Nach drei Jahren Arbeit auf einem Fischdampfer bin ich zur Küstenfahrt gegangen und habe auf dem Kümo* „Stadtland“ angeheuert.  1958 habe ich in Hamburg abgemustert. Ich bin sehr stolz mit meinem ganzen Verdienst, das waren 1200 Mark, mit dem Zug nach Hause zu meinen Eltern gefahren. Während der Zugfahrt musste ich immer wieder nachfühlen, ob das Geld auch noch da war. Nach ein paar Monaten - mein Geld war aufgebraucht - bin ich wieder nach Bremerhaven gefahren und habe auf einem Tramper, der „MV Adelina“, angeheuert, einem 5000 t Frachter mit Heimathafen Genua. Die Trampschifffahrt, auch Bedarfsschifffahrt genannt, fährt ohne feste Routen oder Fahrplan dorthin, wo es Ladung gibt, und liefert diese überallhin ab. Während der fünf – sechs Monate dauernden Fahrt befuhren wir die Südwestküste Spaniens. Dort war es zu der Zeit unsicher, das Risiko, bestohlen zu werden, war groß. Ich hatte Nachtwache während einer schönen, warmen Nacht und geriet ins Träumen... Auf einmal stand der Kapitän vor mir und empfahl mir, doch lieber auf den Mast zu klettern, um Wache zu halten.
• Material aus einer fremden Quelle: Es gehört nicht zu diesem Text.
(* ===== verification/Ext4Tree.v ===== *)
(** * Directory trees: on the host and in an ext4 image

    The tree a directory of the host holds, the tree an image holds below an
    inode, and what keeps the second while other objects are added. *)
From S2P Require Import Prelude CStrings SparseFormat Ext4Alloc Ext4Bits Ext4AllocCorrect Ext4Extent Ext4ExtentCorrect Ext4InodeCorrect Ext4Indirect Ext4Contents Ext4DirCorrect Ext4ContentsCorrect Ext4Xattr Ext4Build.

(** A file of the host, a link, or a directory: names, permissions and times
    of its entries in order. *)
#[warnings="-register-all"]
Inductive tree :=
  | TFile (path : string) (size : Z)
  | TLink (target : list byte)
  | TDir (entries : list (list byte * (Z * Z) * tree)).

(** Induction with a hypothesis for every entry. *)
Fixpoint tree_rect' (P : tree -> Prop) (HF : forall p n, P (TFile p n)) (HL : forall l, P (TLink l))
    (HD : forall es, Forall (fun e => P e.2) es -> P (TDir es)) (t : tree) : P t :=
  match t with
  | TFile p n => HF p n
  | TLink l => HL l
  | TDir es => HD es ((fix go es : Forall (fun e => P e.2) es :=
      match es with [] => Forall_nil_2 _ | e :: es => Forall_cons_2 _ e es (tree_rect' P HF HL HD e.2) (go es) end) es)
  end.

Definition type_of (t : tree) : Z := match t with TFile _ _ => EXT4_FT_REG_FILE | TLink _ => EXT4_FT_SYMLINK | TDir _ => EXT4_FT_DIR end.
Definition mode_of (t : tree) : Z := match t with TFile _ _ => S_IFREG | TLink _ => S_IFLNK | TDir _ => S_IFDIR end.

(** ** The host *)

Section Host.
Context (info : fs_info) (scandir : string -> (string -> bool) -> option (list string)) (lstat : string -> option stat)
  (readlink : string -> Z -> option (list byte)) (fixed_time : Z).

(** The entry [name] of the directory [path]; [sub] reads a subdirectory. *)
Definition host_entry (sub : string -> option (list (list byte * (Z * Z) * tree))) (path name : string) : option (list byte * (Z * Z) * tree) :=
  let full := (path ++ name)%string in
  st ← lstat full;
  let meta := (Z.land (st_mode st) PERMISSIONS, u32 (if fixed_time =? -1 then st_mtime st else fixed_time)) in
  t ← (if Z.land (st_mode st) S_IFMT =? S_IFREG then Some (TFile full (st_size st))
       else if Z.land (st_mode st) S_IFMT =? S_IFDIR then TDir <$> sub (full ++ "/")%string
       else if Z.land (st_mode st) S_IFMT =? S_IFLNK then TLink <$> (cstr <$> readlink full (block_size info - 1))
       else None);
  Some (bytes_of name, meta, t).

Fixpoint host_tree (fuel : nat) (path : string) : option (list (list byte * (Z * Z) * tree)) :=
  match fuel with
  | O => None
  | S fuel => names ← scandir path filter_dot; mapM (host_entry (host_tree fuel) path) names
  end.
End Host.

(** ** The image *)

Section Image.
Context (info : fs_info).
Abbreviation bs := (block_size info).
Abbreviation inode_of n := (inode_at info n).
Abbreviation the_inode s n := (default zero_inode (inodes s !! inode_of n)).

(** Byte [k] of [src] is queued for byte [x] of the image. *)
Definition placed (q : list queued) (src : buffer + string) (k x : Z) : Prop :=
  exists e off len b, e ∈ q /\ piece e = (src, off, len, b) /\ off <= k < off + len /\ x = b * bs + (k - off).

Definition file_size (i : ext4_inode) : Z := i_size_lo i + 2 ^ 32 * i_size_high i.

(** Every byte of [src] is queued for the block that the extents give for it. *)
Definition spread (s : fs) (es : list (Z * Z * Z)) (src : buffer + string) (len : Z) : Prop :=
  forall k, 0 <= k < len -> exists b, extent_blocks es !! Z.to_nat (k / bs) = Some b /\ placed (ext4_sparse_file s) src k (b * bs + k mod bs).

Definition entry_numbers (n parent : Z) (inos : list Z) (es : list (list byte * (Z * Z) * tree)) : list (Z * Z * list byte) :=
  (n, EXT4_FT_DIR, dot) :: (parent, EXT4_FT_DIR, dotdot) :: zip_with (fun i e => (i, type_of e.2, e.1.1)) inos es.

(** Permissions, owner and times of an object made from the host. *)
Definition meta_at (s : fs) (n : Z) (t : tree) (meta : Z * Z) : Prop :=
  i_mode (the_inode s n) = Z.lor (mode_of t) meta.1 /\ i_uid (the_inode s n) = 0 /\ i_gid (the_inode s n) = 0 /\ i_mtime (the_inode s n) = meta.2.

Definition links_of (t : tree) : Z :=
  match t with TDir es => u16 (blen (filter (fun e => type_of e.2 = EXT4_FT_DIR) es) + 2) | _ => 1 end.

(** What a reader of the image finds below inode [n]: the type, the link count
    and the size of the object, for a file the bytes of the host's file in the
    blocks of the extents, for a link its target, for a directory its entries
    in the blocks of the extents, and below each entry's inode its tree. *)
Fixpoint image_tree (s : fs) (parent n : Z) (t : tree) : Prop :=
  Z.land (i_mode (the_inode s n)) S_IFMT = mode_of t /\ i_links_count (the_inode s n) = links_of t /\
  match t with
  | TFile path size => file_size (the_inode s n) = size /\ (0 < size -> exists es, inode_extents s (inode_of n) = Some es /\ spread s es (inr path) size)
  | TLink target => file_size (the_inode s n) = blen target /\ take (length target) (i_block (the_inode s n)) = target
  | TDir entries =>
      exists inos es b d, length inos = length entries /\
        inode_extents s (inode_of n) = Some es /\ spread s es (inl (Buf b)) (file_size (the_inode s n)) /\ bufs s !! b = Some d /\
        blen d = file_size (the_inode s n) /\ parse_dir (length d) bs 0 d = Some (entry_numbers n parent inos entries) /\
        (fix below (inos : list Z) (entries : list (list byte * (Z * Z) * tree)) {struct entries} : Prop :=
           match inos, entries with
           | i :: inos, e :: entries => meta_at s i e.2 e.1.2 /\ image_tree s n i e.2 /\ below inos entries
           | _, _ => True
           end) inos entries
  end.

(** ** The same with the inodes and buffers it needs *)

(** The tree needs inodes of [mine] and buffers of [own]. *)
Fixpoint holds (own : nat -> Prop) (mine : Z -> Prop) (s : fs) (parent n : Z) (t : tree) : Prop :=
  mine n /\ Z.land (i_mode (the_inode s n)) S_IFMT = mode_of t /\ i_links_count (the_inode s n) = links_of t /\
  match t with
  | TFile path size => file_size (the_inode s n) = size /\ (0 < size -> exists es k, extents_by k s (inode_of n) es /\ (forall j, k = Some j -> own j) /\ spread s es (inr path) size)
  | TLink target => file_size (the_inode s n) = blen target /\ take (length target) (i_block (the_inode s n)) = target
  | TDir entries =>
      exists inos es k b d, length inos = length entries /\
        extents_by k s (inode_of n) es /\ (forall j, k = Some j -> own j) /\ own b /\ spread s es (inl (Buf b)) (file_size (the_inode s n)) /\ bufs s !! b = Some d /\
        blen d = file_size (the_inode s n) /\ parse_dir (length d) bs 0 d = Some (entry_numbers n parent inos entries) /\
        (fix below (inos : list Z) (entries : list (list byte * (Z * Z) * tree)) {struct entries} : Prop :=
           match inos, entries with
           | i :: inos, e :: entries => meta_at s i e.2 e.1.2 /\ holds own (fun m => mine m /\ m <> n) s n i e.2 /\ below inos entries
           | _, _ => True
           end) inos entries
  end.

Lemma holds_image own t : forall mine s parent n, holds own mine s parent n t -> image_tree s parent n t.
Proof.
  induction t as [p z|l|es IH] using tree_rect'; intros mine s parent n (_ & Hm & Hl & H); (split; [done|split; [done|]]).
  - destruct H as [Hs H]. split; [done|]. intros Hz. destruct (H Hz) as (es & k & Hby & _ & Hsp). exists es. split; [by eapply extents_by_now|done].
  - done.
  - destruct H as (inos & xs & k & b & d & Hlen & Hby & _ & _ & Hsp & Hb & Hd & Hp & Hbel). exists inos, xs, b, d.
    split; [done|]. split; [by eapply extents_by_now|]. split_and!; try done. clear -IH Hbel. revert inos Hbel. induction IH as [|e es He IH IHes]; intros [|i inos] Hbel; try done.
    destruct Hbel as (Hme & Hh & Hbel). split; [done|]. split; [by eapply He|by apply IHes].
Qed.

(** ** Keeping a tree *)

(** The inodes of [I] and the buffers of [B] are as before, and what is queued
    stays in front. *)
Record frame (I : Z -> Prop) (B : nat -> Prop) (s s' : fs) : Prop := {
  fr_inodes : forall m, I m -> the_inode s' m = the_inode s m;
  fr_bufs : forall b d, B b -> bufs s !! b = Some d -> bufs s' !! b = Some d;
  fr_queue : exists r, ext4_sparse_file s' = ext4_sparse_file s ++ r
}.

Lemma frame_refl I B s : frame I B s s.
Proof. split; try done. exists []. by rewrite app_nil_r. Qed.

Lemma frame_trans I B s1 s2 s3 : frame I B s1 s2 -> frame I B s2 s3 -> frame I B s1 s3.
Proof.
  intros [A1 A2 [r A3]] [B1 B2 [r' B3]]. split.
  - intros m Hm. by rewrite B1, A1.
  - intros b d Hb Hd. by apply B2, A2.
  - exists (r ++ r'). by rewrite B3, A3, app_assoc.
Qed.

Lemma frame_weaken (I J : Z -> Prop) (B C : nat -> Prop) s s' : frame J C s s' -> (forall m, I m -> J m) -> (forall b, B b -> C b) -> frame I B s s'.
Proof. intros [F1 F2 F3] HI HB. split; [by auto|by eauto|done]. Qed.

Lemma spread_queue s s' es src len : (exists r, ext4_sparse_file s' = ext4_sparse_file s ++ r) -> spread s es src len -> spread s' es src len.
Proof.
  intros [r Hr] Hs k Hk. destruct (Hs k Hk) as (b & Hb & e & off & n & blk & He & Hpi & Ho & Hx). exists b. split; [done|]. exists e, off, n, blk.
  split; [|done]. rewrite Hr. apply elem_of_app. by left.
Qed.

(** What [holds] asks of the inode of a tree's root. *)
Definition same_node (s s' : fs) (n : Z) : Prop :=
  let i := the_inode s n in let i' := the_inode s' n in
  Z.land (i_mode i') S_IFMT = Z.land (i_mode i) S_IFMT /\ i_links_count i' = i_links_count i /\ i_size_lo i' = i_size_lo i /\ i_size_high i' = i_size_high i /\
  i_block i' = i_block i.

Lemma same_node_eq s s' n : the_inode s' n = the_inode s n -> same_node s s' n.
Proof. unfold same_node. by intros ->. Qed.

Lemma extents_frame I (own : nat -> Prop) s s' n k es : frame I own s s' -> i_block (the_inode s' n) = i_block (the_inode s n) -> (forall j, k = Some j -> own j) ->
  extents_by k s (inode_of n) es -> extents_by k s' (inode_of n) es.
Proof.
  intros [F1 F2 [r F3]] Hi Hk He. apply (extents_by_trans k s s' r); [done|done|done|]. intros j d Hj. by apply F2, Hk.
Qed.

Lemma holds_frame t : forall (own own' : nat -> Prop) (mine mine' : Z -> Prop) s s' parent n, holds own mine s parent n t -> (forall b, own b -> own' b) -> (forall m, mine m -> mine' m) ->
  frame (fun m => mine m /\ m <> n) own s s' -> same_node s s' n -> holds own' mine' s' parent n t.
Proof.
  induction t as [p z|l|es IH] using tree_rect'; intros own own' mine mine' s s' parent n (Hn & Hm & Hlk & H) Ho Hmi Hf (S1 & S2 & S3 & S4 & S5);
    (split; [by auto|split; [by rewrite S1|split; [by rewrite S2|]]]); unfold file_size in *; rewrite S3, S4, ?S5.
  - destruct H as [Hs H]. split; [done|]. intros Hz. destruct (H Hz) as (es & k & Hby & Hk & Hsp). exists es, k. split_and!.
    + by apply (extents_frame _ own s s' n k es Hf).
    + by auto.
    + by apply (spread_queue s); [apply Hf|].
  - done.
  - destruct H as (inos & xs & k & b & d & Hlen & Hby & Hk & Hob & Hsp & Hb & Hd & Hp & Hbel). exists inos, xs, k, b, d. split_and!; try done.
    + by apply (extents_frame _ own s s' n k xs Hf).
    + by auto.
    + by auto.
    + by apply (spread_queue s); [apply Hf|].
    + by apply (fr_bufs _ _ _ _ Hf).
    + clear Hp Hlen Hm Hlk. revert inos Hbel. induction IH as [|e es He IH IHes]; intros [|i inos] Hbel; try done. destruct Hbel as (Hme & Hh & Hbel).
      assert (Hmine : mine i /\ i <> n) by (destruct e as [? []]; apply Hh). pose proof (fr_inodes _ _ _ _ Hf i Hmine) as Hi. split; [|split].
      * unfold meta_at. by rewrite Hi.
      * eapply He; [exact Hh|done|intros m [Hx Hy]; split; [by apply Hmi|done]| |by apply same_node_eq]. eapply frame_weaken; [exact Hf|by intros m [[Hx Hy] _]|done].
      * by apply IHes.
Qed.
End Image.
Dort oben würde ich wohl kaum ins Träumen kommen, weil ich ja aufpassen musste, nicht herunterzufallen. Er sollte recht behalten.

Während der Zeit auf dem Tramper habe ich viele Länder gesehen und viele Abenteuer erlebt. Eines ist mir besonders in Erinnerung: Wir lagen in einem arabischen Hafen, und ich hatte den Auftrag, ein paar Säcke von Land an Bord zu holen. Dabei wurde ich beobachtet und wohl für einen Dieb gehalten, dem man als übliche Bestrafung die Hand abhacken wollte. Doch mein Kapitän hieß mich, schnell an Bord zu kommen, mich unter Deck zu verstecken und mich dort nicht zu rühren. Puh, noch einmal davongekommen, gut ausgegangen! Unser Koch an Bord war Österreicher, ich hatte mich mit ihm sehr gut verstanden. Einmal hatten wir beide einen Karton mit 200 Eiern gekauft. Doch genau an dem Tag fiel die Kühlung an Bord aus; die Fantasie unseres Kochs war stark gefordert, sich alle möglichen Eierspeisen auszudenken, damit die Eier so schnell wie möglich verbraucht würden.